Now there’s only a little more than a month left in the winter rainy season and the strength of the El Niño is starting to wane, leaving precious little time to eke out as much moisture as possible.

“Faced with the specter of a weakening El Niño and the end of the wet season, I dare say this looming two-week period of potential rainy/snowy weather is indeed critical,” Eric Luebehusen, a meteorologist with the U.S. Department of Agriculture and one of the authors of the weekly Drought Monitor, said in an email.

The pendulum has swung back to wet because of an area of low pressure that has settled over the Pacific Ocean. Over the next week or so, a series of storms is expected to rotate around that low and hit the West Coast. This wet period looks to last longer than those earlier in the season, Anderson said.

For at least the first few storms, the bulk of the wet weather seems to be aimed at Northern California, but there is potential for Southern California to see more rains than it did earlier.

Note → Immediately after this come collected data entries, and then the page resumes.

(** [xr.concat(objs, 'time')].  Datasets on one common grid need no
    alignment: the time axes and the variables are appended in list order.
    Datasets whose grids differ are aligned to the union of the grids and
    filled with NaN, which is not followed here. *)
Definition xr_concat (objs : list Dataset) : outcome Dataset :=
  match objs with
  | [] => Raises ValueError
  | d0 :: rest =>
      if forallb (same_grid d0) rest then
        Returns {| time := concat (map time objs);
                   isobaricInhPa := isobaricInhPa d0;
                   latitude := latitude d0;
                   longitude := longitude d0;
                   u := concat (map u objs);
                   v := concat (map v objs);
                   w := concat (map w objs) |}
      else Raises (NotModelled "alignment of different grids")
  end.

(** ** Longitude *)

Definition Qltb (x y : Q) : bool := negb (Qle_bool y x).

(** [np.nanmin] of a coordinate; an empty array has no minimum. *)
Definition np_nanmin (xs : list Q) : outcome Q :=
  match xs with
  | [] => Raises ValueError
  | x :: xs' =>
      Returns (fold_left (fun a b => if Qle_bool a b then a else b) xs' x)
  end.

(** [xr.where(lon < 0, lon + 360, lon)] at one label: the sum is the
    binary64 one, rounded to the nearest number (it is finite for every
    label a grid can hold). *)
Definition adjust (L : Q) : Q :=
  if Qltb L 0 then
    match binary64_value (to_binary64 L + 360) with
    | Some q => q
    | None => (L + 360)%Q
    end
  else L.

(** Python's [sorted]: stable, comparing with [<] only. *)
Fixpoint insert_sorted (x : Q) (l : list Q) : list Q :=
  match l with
  | [] => [x]
  | y :: l' => if Qltb y x then y :: insert_sorted x l' else x :: l
  end.

Definition sorted (l : list Q) : list Q := fold_right insert_sorted [] l.

(** Position of a label in an index. *)
Fixpoint get_loc (index : list Q) (x : Q) : option nat :=
  match index with
  | [] => None
  | y :: index' =>
      if Qeq_bool y x then Some 0%nat else option_map S (get_loc index' x)
  end.

Fixpoint is_unique (index : list Q) : bool :=
  match index with
  | [] => true
  | y :: index' => negb (existsb (Qeq_bool y) index') && is_unique index'
  end.

(** [Index.get_indexer(labels)]: reindexing needs a uniquely valued index,
    and every label must be found. *)
Fixpoint locate_all (index labels : list Q) : outcome (list nat) :=
  match labels with
  | [] => Returns []
  | x :: labels' =>
      match get_loc index x with
      | None => Raises KeyError
      | Some i => rest <- locate_all index labels' ;; Returns (i :: rest)
      end
  end.

Definition get_indexer (index labels : list Q) : outcome (list nat) :=
  if is_unique index then locate_all index labels
  else Raises InvalidIndexError.

(** Positional selection along one axis. *)
Definition take {A : Type} (d : A) (indexer : list nat) (l : list A) : list A :=
  map (fun i => nth i l d) indexer.

Definition isel_longitude (indexer : list nat) (f : field) : field :=
  map (map (map (take nan indexer))) f.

“Hopefully some moisture will get in there,” Michael Musher, a meteorologist with the National Weather Service’s Weather Prediction Center, said.

Water vapor satellite image of storms

Storms headed toward California.

Credit:

As the first storm hits, the warm weather that has been in place will mean that snows will at first only fall very high in the mountains. But as the next systems arrive, conditions should cool and allow snow to build up in lower elevations of the Sierra.

“Right now, conditions are quite mild across the West,” Musher said. “So it’s going to take one or two of these systems to knock the snow level down.”

A good foot or two could fall across the range, according to forecasts.

While all of this will help the drought situation, it will take more than one winter to fully wipe it off the map.

“If the current model forecast projections pan out, I would expect to see some improvement,” Luebehusen said. “But, ending the water year with ‘normal’ snow water equivalents and precipitation would not end this drought, by any means.”

The storms over the next week or so, especially those expected to drop heavy rains this weekend, also come with worries for flooding and mudslides if too much water falls too quickly. This is particularly a concern where dry season wildfires have made the land more impermeable.

“It’s a double-edged sword,” Musher said.

For now, the hope is that the rains are enough to get California back on pace, but not so much that they tip in the other direction.